(** * inventor-ai: the eBay client, the retail search agent and the search cache

    A shallow embedding of
    - [src/lib/search/ebay.ts]: the OAuth token cache ([getAccessToken]),
      [searchEbay], [searchSimilarProducts], [isEbayConfigured];
    - the retail search agent ([ebayProductToFinding], [runRetailSearchAgent]);
    - the [search_cache] table and [cleanup_expired_cache] of the SQL schema,
      with the cache operations of the spec ([put], [get], [invalidate]) on
      top of the table's constraints.

    Conventions.
    - A JS string is a sequence of code units below 256 (Latin-1), held in a
      Rocq [string].
    - A JS number is [NaN], an infinity, or the rational that a finite double
      denotes.  The literals of the source ([0.7], [0.3], ...) stand for the
      nearest double; they are only ever compared with [0] and [1] and with
      each other, and rounding to the nearest double is monotone.
    - Asynchronous code is run to completion: an [await] is a bind of the
      monad [M].  A rejected promise is a thrown value.
    - The outside world (environment variables, the clock, the replies of the
      HTTP endpoints and of the language model) is a parameter, [World]; the
      module-level variable [cachedToken] lives in the [Store], together with a
      log of the external requests that were issued. *)

From Stdlib Require Import ZArith QArith Lqa String Ascii List Sorted Lia.
From stdpp Require Import base option list gmap strings pretty.

Set Warnings "-register-all".

Local Open Scope string_scope.
Local Open Scope Z_scope.

(** ** JavaScript values and completions *)

Module JS.

(** A JS number. *)
Inductive number : Type :=
  | NaN
  | Inf (negative : bool)
  | Fin (q : Q).

(** Binary [-] on numbers. *)
Definition minus (x y : number) : number :=
  match x, y with
  | NaN, _ | _, NaN => NaN
  | Inf a, Inf b => if Bool.eqb a b then NaN else Inf a
  | Inf a, Fin _ => Inf a
  | Fin _, Inf b => Inf (negb b)
  | Fin p, Fin q => Fin (p - q)
  end.

(** [v > 0], as [Array.prototype.sort] asks of a comparator's result
    (a [NaN] result counts as [+0]). *)
Definition is_positive (v : number) : bool :=
  match v with
  | NaN => false
  | Inf negative => negb negative
  | Fin q => negb (Qle_bool q 0)
  end.

(** A value as [JSON.parse] builds it, or [undefined]. *)
Inductive jsval : Type :=
  | Undefined
  | Null
  | Boolean (b : bool)
  | Num (n : number)
  | Str (s : string)
  | Arr (elements : list jsval)
  | Obj (properties : list (string * jsval)).

(** ToBoolean. *)
Definition truthy (v : jsval) : bool :=
  match v with
  | Undefined | Null => false
  | Boolean b => b
  | Num NaN => false
  | Num (Inf _) => true
  | Num (Fin q) => negb (Qeq_bool q 0)
  | Str s => negb (String.eqb s "")
  | Arr _ | Obj _ => true
  end.

(** A thrown value: an [Error] instance with its message, or anything else. *)
Inductive thrown : Type :=
  | Error (message : string)
  | NotAnError.

(** How an evaluation ends. *)
Inductive completion (A : Type) : Type :=
  | Return (a : A)
  | Throw (e : thrown).
Arguments Return {A} a.
Arguments Throw {A} e.

#[export] Instance completion_ret : MRet completion := @Return.

#[export] Instance completion_bind : MBind completion := fun A B k c =>
  match c with
  | Return a => k a
  | Throw e => Throw e
  end.

(** Own data property of an object built by [JSON.parse]; the last of
    duplicate keys wins. *)
Fixpoint own (properties : list (string * jsval)) (name : string) : option jsval :=
  match properties with
  | [] => None
  | (k, v) :: rest =>
      match own rest name with
      | Some v' => Some v'
      | None => if String.eqb k name then Some v else None
      end
  end.

(** [v.name] for the data property names this program reads
    ([is_novel], [confidence], [item_id], ...): none of them is defined on
    [Object.prototype], [Array.prototype], or on the wrappers of primitives. *)
Definition get_property (v : jsval) (name : string) : completion jsval :=
  match v with
  | Undefined | Null => Throw (Error "Cannot read properties of null or undefined")
  | Obj properties => Return (default Undefined (own properties name))
  | _ => Return Undefined
  end.

(** [a || b]. *)
Definition logical_or (a b : jsval) : jsval := if truthy a then a else b.

(** *** Coercion to numbers, and [Array.prototype.sort] *)

Section Coercion.

(** The operation StringToNumber of the language, which reads a numeric
    literal off a string ([NaN] when there is none). *)
Variable StringToNumber : string -> number.

Definition TypeError : thrown := Error "Cannot convert object to primitive value".

(** ToString throws on [v]: an object that carries a [toString] key of its
    own (which, out of [JSON.parse], is not callable), or an array with such
    an element. *)
Fixpoint unprintable (v : jsval) : bool :=
  match v with
  | Obj properties => bool_decide (is_Some (own properties "toString"))
  | Arr elements => existsb unprintable elements
  | _ => false
  end.

(** ToNumber.  An object goes through [valueOf] and [toString]; an array
    through [join]: no element gives the empty string, one element gives its
    own string, more give a string with a comma in it. *)
Fixpoint ToNumber (v : jsval) : completion number :=
  match v with
  | Undefined => Return NaN
  | Null => Return (Fin 0)
  | Boolean b => Return (Fin (if b then 1 else 0))
  | Num n => Return n
  | Str s => Return (StringToNumber s)
  | Obj _ => if unprintable v then Throw TypeError else Return NaN
  | Arr [] => Return (Fin 0)
  | Arr [x] =>
      match x with
      | Undefined | Null => Return (Fin 0)
      | Boolean _ => Return NaN
      | Num n => Return n
      | Str s => Return (StringToNumber s)
      | Obj _ => if unprintable x then Throw TypeError else Return NaN
      | Arr _ => ToNumber x
      end
  | Arr (_ :: _ :: _) => if unprintable v then Throw TypeError else Return NaN
  end.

--------------------------------------------------

▶ **ABOUT THIS TASK**:
The job here is to find each line above with the word "language" and copy it.

▶ **RESULT OF THE EXERCISE**:
      HTTP endpoints and of the language model) is a parameter, [World]; the
(** The operation StringToNumber of the language, which reads a numeric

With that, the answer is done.